Yorktown Stage has also been maintaining about 100 children in its dance school programs. However, the money from groups throughout Westchester and beyond who would normally rent the theater evaporated nearly overnight with the onset of the pandemic.
“The camp is the reason why we’ve lasted this long,” Liebman said. “The money that came in for camp, number one, paid off the renters who had pre-paid who could no longer use the theater. We paid off the ticketholders for the shows that we canceled and paid off our campers who dropped out to make room for other campers.”
Yorktown Stage did receive Paycheck Protection Program (PPP) money last year, but it was minimal because it only employs four full-time employees, Liebman said.
However, Hudson Stage wasn’t eligible for PPP money but was one of the arts organizations that received funds from Westchester County by applying through ArtsWestchester, Bessette said. That will go toward financing the next season, which she hopes will be a return to their theater space at the North Castle Public Library in Armonk in the fall.
“They really rallied for us and they really came through so we could at least have this (next) season underwritten, which is what we’re doing because otherwise I don’t think we could have afforded to do anything,” Bessette said of the assistance. “We have to save our money for when we’re back in production.”
All three local theater groups have also received donations from supporters and the community. Cohen said Arc Stages’ fundraiser in September, a hybrid event with limited attendance on site along with most attendees participating virtually, was highly successful. Yorktown Stage has been helped by a patron list of close to 10,000 that it can draw upon, according to Liebman.
Bessette said while their donations have lagged compared to previous years, Hudson Stage organized a fundraising event last July, a virtual one-act play titled “Distance,” written by Joshua Allen, where a woman logs onto a Zoom call to catch up with old friends but confronts someone from an unresolved relationship.
It also has scheduled one virtual reading a month starting in February for four months.
The advantage of the July event is that it connected with supporters that would have otherwise not been in town.
“It’s not ideal but at least it’s something to offer our audience,” Bessette said.
For October, the company plans to present “The October Storm,” a production it had planned for this past fall. It was also written by Allen and directed by Cezar Williams, a Yonkers native.
Cohen said there has been generosity from the public because local theater is important to many in the community.
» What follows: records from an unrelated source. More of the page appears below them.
Definition test_discard_invalid : test Exec unit :=
  _ ← set_features 0;
  _ ← execute_fails (discard_one 0x1000 DWZ_LEN) (BlkUnsupported VIRTIO_BLK_T_DISCARD);
  _ ← set_features (Z.lor (Z.shiftl 1 VIRTIO_BLK_F_DISCARD) (Z.shiftl 1 VIRTIO_BLK_F_WRITE_ZEROES));
  _ ← execute_fails (request_new Discard [(0x5000, DWZ_LEN / 2); (0x1000, DWZ_LEN / 2)] 7 0x2000)
        BlkInvalidDataLength;
  _ ← execute_fails (discard_one 0x1000 (DWZ_LEN - 1)) BlkInvalidDataLength;
  _ ← execute_fails (discard_one (2 ^ 64 - 1 - DWZ_LEN) (2 * DWZ_LEN)) BlkOverflow;
  _ ← put_segment (mk_dwz 7 2 0) 0x1000;
  _ ← execute_fails (discard_one 0x1000 DWZ_LEN) BlkInvalidAccess;
  _ ← put_segment (mk_dwz 3 2 0x0001) 0x1000;
  _ ← execute_fails (discard_one 0x1000 DWZ_LEN) BlkInvalidFlags;
  _ ← put_segment (mk_dwz 3 2 0xA000) 0x1000;
  _ ← execute_fails (request_new WriteZeroes [(0x1000, DWZ_LEN)] 7 0x2000) BlkInvalidFlags;
  execute_fails (request_new WriteZeroes [(0x11000000, DWZ_LEN)] 7 0x2000)
    (BlkGuestMemory (InvalidGuestAddress 0x11000000)).

Definition test_discard_wr_zeroes_request : test Exec unit :=
  _ ← fill_file;
  _ ← test_write_zeroes;
  _ ← test_discard;
  _ ← test_write_zeroes_unmap;
  test_discard_invalid.

Theorem test_discard_wr_zeroes_request_passes :
  passes test_discard_wr_zeroes_request
    (executor_on (empty_file 0x1000)
       (Z.lor (Z.shiftl 1 VIRTIO_BLK_F_DISCARD) (Z.shiftl 1 VIRTIO_BLK_F_WRITE_ZEROES))) = true.
Proof. vm_compute. reflexivity. Qed.

(** ** The device id and the status byte *)

Definition dev_id : list u8 := seqZ 0x01 0x14.

(** [req_exec = req_exec.with_device_id(dev_id)]. *)
Definition set_device_id : test Exec unit := modify (fun '(s, m) => (with_device_id dev_id s, m)).

Definition test_get_device_id : test Exec unit :=
  let get_id_req data := request_new GetDeviceID data 1 0x200 in
  _ ← execute_fails (get_id_req [(0x100, VIRTIO_BLK_ID_BYTES)]) (BlkUnsupported VIRTIO_BLK_T_GET_ID);
  _ ← set_device_id;
  _ ← execute_fails (get_id_req [(0x100, VIRTIO_BLK_ID_BYTES - 1)]) BlkInvalidDataLength;
  _ ← executes (get_id_req [(0x100, VIRTIO_BLK_ID_BYTES)]) VIRTIO_BLK_ID_BYTES;
  _ ← mem_has dev_id 0x100;
  _ ← put_slice (replicate 20 0) 0x100;
  _ ← executes (get_id_req [(0x100, 0x08); (0x200, 0x0C)]) VIRTIO_BLK_ID_BYTES;
  _ ← mem_has (take 8 dev_id) 0x100;
  mem_has (drop 8 dev_id) 0x200.

Theorem test_get_device_id_passes :
  passes test_get_device_id (executor_on (empty_file 0x1000) 0) = true.
Proof. vm_compute. reflexivity. Qed.

(** A processed request: the length it returns and the status it leaves at [addr]. *)
Definition processes (request : Request) (n : u32) (addr : u64) (status : u32) : test Exec unit :=
  r ← try (process_request request); v ← unwrap_ok r;
  _ ← assert_eq v n;
  mem_has [wrap 8 status] addr.

Definition test_process_request : test Exec unit :=
  let flush_req := request_new Flush [(0x100, 0x400)] 0 0x600 in
  _ ← processes flush_req 1 0x600 VIRTIO_BLK_S_UNSUPP;
  _ ← set_features (Z.shiftl 1 VIRTIO_BLK_F_FLUSH);
  _ ← processes flush_req 1 0x600 VIRTIO_BLK_S_OK;
  _ ← processes (request_new In [(0x100, 0x400); (0x600, 0x200)] 0 0x900) 0x601 0x900 VIRTIO_BLK_S_OK;
  r ← try (process_request (request_new In [(0x100, 0x400); (0x600, 0x200)] 0 0x10000001));
  _ ← assert (match r with
              | Err (ProcGuestMemory e) => bool_decide (e = InvalidGuestAddress 0x10000001)
              | _ => false
              end);
  _ ← set_features (Z.shiftl 1 VIRTIO_BLK_F_DISCARD);
  _ ← put_segment (mk_dwz 3 2 0x0001) 0x1000;
  _ ← processes (request_new Discard [(0x1000, DWZ_LEN)] 7 0x2000) 1 0x2000 VIRTIO_BLK_S_UNSUPP;
  _ ← processes (request_new Out [(0xFFFFFF0, 0x200)] 7 0x200) 1 0x200 VIRTIO_BLK_S_IOERR;
  _ ← processes (request_new In [(0xFFFFFF0, 0x200)] 7 0x200) (0x10000000 - 0xFFFFFF0 + 1)
        0x200 VIRTIO_BLK_S_IOERR;
  _ ← set_device_id;
  processes (request_new GetDeviceID [(0xFFFFFFA, VIRTIO_BLK_ID_BYTES)] 7 0x200)
    (0x10000000 - 0xFFFFFFA + 1) 0x200 VIRTIO_BLK_S_IOERR.

Theorem test_process_request_passes :
  passes test_process_request (executor_on (empty_file 0x1000) 0) = true.
Proof. vm_compute. reflexivity. Qed.
(* ===== verification/VsockTests.v ===== *)
(** * The tests of the vsock packet

    The unit tests of virtio-vsock/src/packet.rs.  The state of a test is the
    mock driver and the guest memory; a packet is a value the test threads. *)

From stdpp Require Import base numbers list option gmap.
From S2P Require Import Prelude Bytes GuestMemory FlatMemory Descriptor Chain Queue Mock.
From S2P Require Import VsockPacket VsockProperties Testing.

(** [PartialEq for Error] of the tests; the errors of memory are compared as they print. *)
Definition vsock_error_eq (x y : VsockError) : bool :=
  match x, y with
  | VsockDescriptorChainTooShort, VsockDescriptorChainTooShort => true
  | VsockDescriptorLengthTooSmall, VsockDescriptorLengthTooSmall => true
  | VsockDescriptorLengthTooLong, VsockDescriptorLengthTooLong => true
  | VsockInvalidHeaderInputSize size, VsockInvalidHeaderInputSize other_size => size =? other_size
  | VsockInvalidHeaderLen size, VsockInvalidHeaderLen other_size => size =? other_size
  | VsockInvalidMemoryAccess e, VsockInvalidMemoryAccess other_e => bool_decide (e = other_e)
  | VsockInvalidVolatileAccess e, VsockInvalidVolatileAccess other_e => e =? other_e
  | VsockUnexpectedReadOnlyDescriptor, VsockUnexpectedReadOnlyDescriptor => true
  | VsockUnexpectedWriteOnlyDescriptor, VsockUnexpectedWriteOnlyDescriptor => true
  | _, _ => false
  end.

Definition SRC_CID : u64 := 1.
Definition DST_CID : u64 := 2.
Definition SRC_PORT : u32 := 3.
Definition DST_PORT : u32 := 4.
Definition LEN : u32 := 16.
Definition TYPE : u16 := 5.
Definition OP : u16 := 6.
Definition FLAGS : u32 := 7.
Definition FLAG : u32 := 8.
Definition BUF_ALLOC : u32 := 256.
Definition FWD_CNT : u32 := 9.
Definition MAX_PKT_BUF_SIZE : u32 := 64 * 1024.

(** What the memory answers for a slice that leaves its region,
    [GuestMemoryError::InvalidBackendAddress]. *)
Definition InvalidBackendAddress : GuestMemoryError := OtherMemoryError 0.

Abbreviation Guest := (MockSplitQueue * FlatMem)%type.

(** A new memory and a mock driver in it. *)
Definition use_memory (size : Z) : test Guest unit := fun _ =>
  match mock_new 16 (from_ranges [(0, size)]) with
  | Some s => Some (s, Ok tt)
  | None => None
  end.

(** A descriptor of a test; [build_desc_chain] adds the links. *)
Definition ro (addr : u64) (len : u32) : RawDescriptor := raw_of_split (descriptor_new addr len 0 0).
Definition wo (addr : u64) (len : u32) : RawDescriptor :=
  raw_of_split (descriptor_new addr len (wrap 16 VRING_DESC_F_WRITE) 0).

Definition build (v : list RawDescriptor) : test Guest DescriptorChain :=
  r ← try (build_desc_chain v); unwrap_ok r.

(** [VsockPacket::from_rx_virtq_chain(&mem, &mut chain, MAX_PKT_BUF_SIZE)], and the transmit side. *)
Definition from_chain (rx : bool) (c : DescriptorChain)
    : test Guest (DescriptorChain * result VsockError VsockPacket) :=
  m ← gets snd;
  mret (if rx then from_rx_virtq_chain m m c MAX_PKT_BUF_SIZE
        else from_tx_virtq_chain m m c MAX_PKT_BUF_SIZE).

(** The assertion on the error of a chain. *)
Definition fails_with (rx : bool) (v : list RawDescriptor) (e : VsockError) : test Guest unit :=
  c ← build v;
  '(_, r) ← from_chain rx c;
  assert (match r with Err e' => vsock_error_eq e' e | Ok _ => false end).

(** The assertions on a packet: its header (with [len]), the address of its header slice and its data slice. *)
Definition packet_is (p : VsockPacket) (h : PacketHeader) (at_ : u64) (data : option (u64 * usize))
    : test Guest unit :=
  _ ← assert_eq (header p) h;
  _ ← assert_eq (vs_addr (header_slice p)) at_;
  _ ← assert_eq (vs_len (header_slice p)) PKT_HEADER_SIZE;
  assert_eq ((fun vs => (vs_addr vs, vs_len vs)) <$> data_slice p) data.

(** A chain that holds a packet, and what is left of the chain. *)
Definition parses (rx : bool) (v : list RawDescriptor) (h : PacketHeader) (at_ : u64)
    (data : option (u64 * usize)) : test Guest DescriptorChain :=
  c ← build v;
  '(c, r) ← from_chain rx c;
  p ← unwrap_ok r;
  _ ← packet_is p h at_ data;
  mret c.

(** Chains that are not packets. *)
Definition test_from_rx_malformed : test Guest unit :=
  _ ← fails_with true [ro 0x100000 0x100; wo 0x200000 0x100] VsockUnexpectedReadOnlyDescriptor;
  _ ← fails_with true [wo 0x100000 (PKT_HEADER_SIZE - 1); wo 0x200000 0x100]
        VsockDescriptorLengthTooSmall;
  _ ← fails_with true [wo 0x100000 PKT_HEADER_SIZE; wo 0x200000 (MAX_PKT_BUF_SIZE + 1)]
        VsockDescriptorLengthTooLong;
  _ ← fails_with true [wo 0x100000 PKT_HEADER_SIZE] VsockDescriptorChainTooShort;
  fails_with true [ro 0x100000 0x100; wo 0x200000 0x100] VsockUnexpectedReadOnlyDescriptor.

(** Chains that leave a smaller memory. *)
Definition test_from_rx_out_of_bounds : test Guest unit :=
  _ ← use_memory 0x100004;
  _ ← fails_with true [wo 0x100000 0x100; wo 0x200000 0x100]
        (VsockInvalidMemoryAccess InvalidBackendAddress);
  _ ← fails_with true [wo 0x200000 0x100; wo 0x300000 0x100]
        (VsockInvalidMemoryAccess (InvalidGuestAddress 0x200000));
  _ ← fails_with true [wo 0x50000 0x100; ro 0x80000 0x100] VsockUnexpectedReadOnlyDescriptor;
  _ ← fails_with true [wo 0x50000 0x100; wo 0x100000 0x100]
        (VsockInvalidMemoryAccess InvalidBackendAddress);
  fails_with true [wo 0x50000 0x100; wo 0x200000 0x100]
    (VsockInvalidMemoryAccess (InvalidGuestAddress 0x200000)).

(** Packets in two descriptors and in one. *)
Definition test_from_rx_valid : test Guest unit :=
  c ← parses true [wo 0x50000 0x100; wo 0x80000 0x100] packet_header_default 0x50000
        (Some (0x80000, 0x100));
  '(_, r) ← from_chain true c;
  _ ← assert (match r with Err e => vsock_error_eq e VsockDescriptorChainTooShort | _ => false end);
  _ ← parses true [wo 0x50000 (PKT_HEADER_SIZE + 0x100)] packet_header_default 0x50000
        (Some (0x50000 + PKT_HEADER_SIZE, 0x100));
  mret tt.

Definition test_from_rx_virtq_chain : test Guest unit :=
  _ ← test_from_rx_malformed; _ ← test_from_rx_out_of_bounds; test_from_rx_valid.

(** [mem.write_obj(header, addr).unwrap()]. *)
Definition write_header (h : PacketHeader) (addr : u64) : test Guest unit := fun '(vq, m) =>
  match ref_store h addr m with Some m => Some ((vq, m), Ok tt) | None => None end.

(** A header of the transmit test. *)
Definition sent_header (len : u32) : PacketHeader :=
  mk_packet_header SRC_CID DST_CID SRC_PORT DST_PORT len 0 0 0 0 0.

(** Headers that are not acceptable, and a packet without data. *)
Definition test_from_tx_header : test Guest unit :=
  _ ← fails_with false [wo 0x100000 0x100; ro 0x200000 0x100] VsockUnexpectedWriteOnlyDescriptor;
  _ ← fails_with false [ro 0x100000 (PKT_HEADER_SIZE - 1); ro 0x200000 0x100]
        VsockDescriptorLengthTooSmall;
  _ ← write_header (sent_header 0) 0x100000;
  _ ← parses false [ro 0x100000 PKT_HEADER_SIZE] (sent_header 0) 0x100000 None;
  mret tt.

(** Packets that leave a smaller memory or whose data does not fit the header. *)
Definition test_from_tx_data : test Guest unit :=
  _ ← use_memory 0x100004;
  _ ← fails_with false [ro 0x100000 0x100; ro 0x200000 0x100]
        (VsockInvalidMemoryAccess InvalidBackendAddress);
  _ ← fails_with false [ro 0x200000 0x100; ro 0x300000 0x100]
        (VsockInvalidMemoryAccess (InvalidGuestAddress 0x200000));
  _ ← write_header (sent_header (MAX_PKT_BUF_SIZE + 1)) 0x50000;
  _ ← fails_with false [ro 0x50000 0x100; ro 0x80000 0x100]
        (VsockInvalidHeaderLen (MAX_PKT_BUF_SIZE + 1));
  _ ← write_header (sent_header LEN) 0x50000;
  _ ← fails_with false [ro 0x50000 PKT_HEADER_SIZE] VsockDescriptorChainTooShort;
  _ ← fails_with false [ro 0x50000 0x100; ro 0x100000 0x100]
        (VsockInvalidMemoryAccess InvalidBackendAddress);
  _ ← fails_with false [ro 0x50000 0x100; ro 0x200000 0x100]
        (VsockInvalidMemoryAccess (InvalidGuestAddress 0x200000));
  _ ← fails_with false [ro 0x50000 0x100; wo 0x80000 0x100] VsockUnexpectedWriteOnlyDescriptor;
  fails_with false [ro 0x50000 0x100; ro 0x80000 (LEN - 1)] VsockDescriptorLengthTooSmall.

Definition test_from_tx_valid : test Guest unit :=
  c ← parses false [ro 0x50000 0x100; ro 0x80000 0x100] (sent_header LEN) 0x50000
        (Some (0x80000, LEN));
  '(_, r) ← from_chain false c;
  _ ← assert (match r with Err e => vsock_error_eq e VsockDescriptorChainTooShort | _ => false end);
  _ ← parses false [ro 0x50000 (PKT_HEADER_SIZE + 0x100)] (sent_header LEN) 0x50000
        (Some (0x50000 + PKT_HEADER_SIZE, LEN));
  mret tt.

Definition test_from_tx_virtq_chain : test Guest unit :=
  _ ← test_from_tx_header; _ ← test_from_tx_data; test_from_tx_valid.

(** ** The header *)

(** The packet the tests below start from. *)
Definition received_packet : test Guest VsockPacket :=
  c ← build [wo 0x100000 0x100; wo 0x200000 0x100];
  '(_, r) ← from_chain true c;
  unwrap_ok r.

(** A method of the packet: the packet after it, and its result. *)
Definition on_packet {A} (p : VsockPacket) (c : RM (VsockPacket * FlatMem) VsockError A)
    : test Guest (VsockPacket * result VsockError A) := fun '(vq, m) =>
  match c (p, m) with
  | Some ((p, m), r) => Some ((vq, m), Ok (p, r))
  | None => None
  end.

Definition expected_header : PacketHeader :=
  mk_packet_header SRC_CID DST_CID SRC_PORT DST_PORT LEN TYPE OP (Z.lor FLAGS FLAG) BUF_ALLOC FWD_CNT.

(** [packet.header_slice().read_obj(offset).unwrap()] of [n] bytes. *)
Definition slice_has (p : VsockPacket) (n : nat) (offset : usize) (v : Z) : test Guest unit :=
  m ← gets snd;
  bs ← unwrap_ok (vs_read m (header_slice p) offset n);
  assert_eq (le_value bs) v.

Definition test_header_set_get : test Guest unit :=
  packet ← received_packet;
  '(packet, _) ← on_packet packet (
    _ ← set_src_cid SRC_CID;
    _ ← set_dst_cid DST_CID;
    _ ← set_src_port SRC_PORT;
    _ ← set_dst_port DST_PORT;
    _ ← set_len LEN;
    _ ← set_type TYPE;
    _ ← set_op OP;
    _ ← set_flags FLAGS;
    _ ← set_flag FLAG;
    _ ← set_buf_alloc BUF_ALLOC;
    set_fwd_cnt FWD_CNT);
  _ ← assert_eq (flags packet) (Z.lor FLAGS FLAG);
  _ ← assert_eq (op packet) OP;
  _ ← assert_eq (type_ packet) TYPE;
  _ ← assert_eq (dst_cid packet) DST_CID;
  _ ← assert_eq (dst_port packet) DST_PORT;
  _ ← assert_eq (src_cid packet) SRC_CID;
  _ ← assert_eq (src_port packet) SRC_PORT;
  _ ← assert_eq (fwd_cnt packet) FWD_CNT;
  _ ← assert_eq (len packet) LEN;
  _ ← assert_eq (buf_alloc packet) BUF_ALLOC;
  _ ← assert_eq (header packet) expected_header;
  _ ← slice_has packet 8 SRC_CID_OFFSET SRC_CID;
  _ ← slice_has packet 8 DST_CID_OFFSET DST_CID;
  _ ← slice_has packet 4 SRC_PORT_OFFSET SRC_PORT;
  _ ← slice_has packet 4 DST_PORT_OFFSET DST_PORT;
  _ ← slice_has packet 4 LEN_OFFSET LEN;
  _ ← slice_has packet 2 TYPE_OFFSET TYPE;
  _ ← slice_has packet 2 OP_OFFSET OP;
  _ ← slice_has packet 4 FLAGS_OFFSET (Z.lor FLAGS FLAG);
  _ ← slice_has packet 4 BUF_ALLOC_OFFSET BUF_ALLOC;
  slice_has packet 4 FWD_CNT_OFFSET FWD_CNT.

Definition test_set_header_from_raw : test Guest unit :=
  packet ← received_packet;
  _ ← assert_eq (header packet) packet_header_default;
  '(packet, r) ← on_packet packet (set_header_from_raw (bv_encode expected_header));
  _ ← unwrap_ok r;
  _ ← assert_eq (header packet) expected_header;
  m ← gets snd;
  bs ← unwrap_ok (vs_read m (header_slice packet) 0 (bv_size PacketHeader));
  _ ← assert_eq (bv_decode bs) expected_header;
  let invalid_slice := replicate (Z.to_nat (PKT_HEADER_SIZE - 1)) 0 in
  '(_, r) ← on_packet packet (set_header_from_raw invalid_slice);
  assert (match r with
          | Err e => vsock_error_eq e (VsockInvalidHeaderInputSize (PKT_HEADER_SIZE - 1))
          | Ok _ => false
          end).

(** The test's buffer of a header and [LEN] bytes lies at [raw]. *)
Definition test_packet_new (raw : u64) : test Guest unit :=
  let hdr_raw := {| vs_addr := raw; vs_len := PKT_HEADER_SIZE |} in
  let data_raw := {| vs_addr := raw + PKT_HEADER_SIZE; vs_len := LEN |} in
  packet ← unwrap_ok (vsock_packet_new hdr_raw (Some data_raw));
  _ ← packet_is packet packet_header_default raw (Some (raw + PKT_HEADER_SIZE, LEN));
  packet ← unwrap_ok (vsock_packet_new hdr_raw None);
  _ ← packet_is packet packet_header_default raw None;
  assert (match vsock_packet_new {| vs_addr := raw; vs_len := PKT_HEADER_SIZE - 1 |} None with
          | Err e => vsock_error_eq e (VsockInvalidHeaderInputSize (PKT_HEADER_SIZE - 1))
          | Ok _ => false
          end).

(** A [#[should_panic]] test: it gets to its last call, which panics. *)
Definition test_set_header_field_with_invalid_offset : test Guest bool :=
  packet ← received_packet;
  m ← gets snd;
  mret (match set_header_field FSrcCid 50 SRC_CID (packet, m) with None => true | Some _ => false end).

(** ** The tests pass *)

Theorem test_from_rx_virtq_chain_passes :
  passes test_from_rx_virtq_chain (mock_new 16 (from_ranges [(0, 0x10000000)])) = true.
Proof. vm_compute. reflexivity. Qed.

Theorem test_from_tx_virtq_chain_passes :
  passes test_from_tx_virtq_chain (mock_new 16 (from_ranges [(0, 0x10000000)])) = true.
Proof. vm_compute. reflexivity. Qed.

Theorem vsock_header_tests_pass :
  Forall (fun t => passes t (mock_new 16 (from_ranges [(0, 0x300000)])) = true)
    [test_header_set_get; test_set_header_from_raw; test_packet_new 0x1000;
     b ← test_set_header_field_with_invalid_offset; assert b].
Proof. repeat constructor; vm_compute; reflexivity. Qed.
“I don’t think people want to see any of these places close, and people realize that arts organizations don’t start up overnight,” he said.
But a great unknown is how quickly audiences will return for performances once public health officials deem it acceptable to go to the theater – even if the COVID-19 vaccinations efforts run more smoothly as the year progresses.
“I’m sure there will be a number of people who are hesitant to return,” Liebman said. “I still won’t go on an airplane. The bottom line is we’re all going to suffer. Being inside is the one thing you don’t want to do.”
When Yorktown Stage does return, it will come back with its Main Stage production of “The Sound of Music,” he said. There will also be eight events: two Main Stage offerings, three children’s program shows, a young audience theater production for the entire family, an annual Halloween show and “A Christmas Carol.”
Arc Stages is a little less dependent on ticket sales because its theater space is less than 100 seats, Cohen said. Still
Despite the struggles, it’s been relatively minor compared to the actors and crew members, Liebman said. Without work, they don’t get paid.
“The people who are really suffering are the other people who work on the production,” Liebman said. “They’re all independent contractors. I mean it’s a large payroll – sets, costumes, props, stage managing, a choreographer, director and musical director, musicians. There’s about 25 paid people on every production, and it’s a shame.”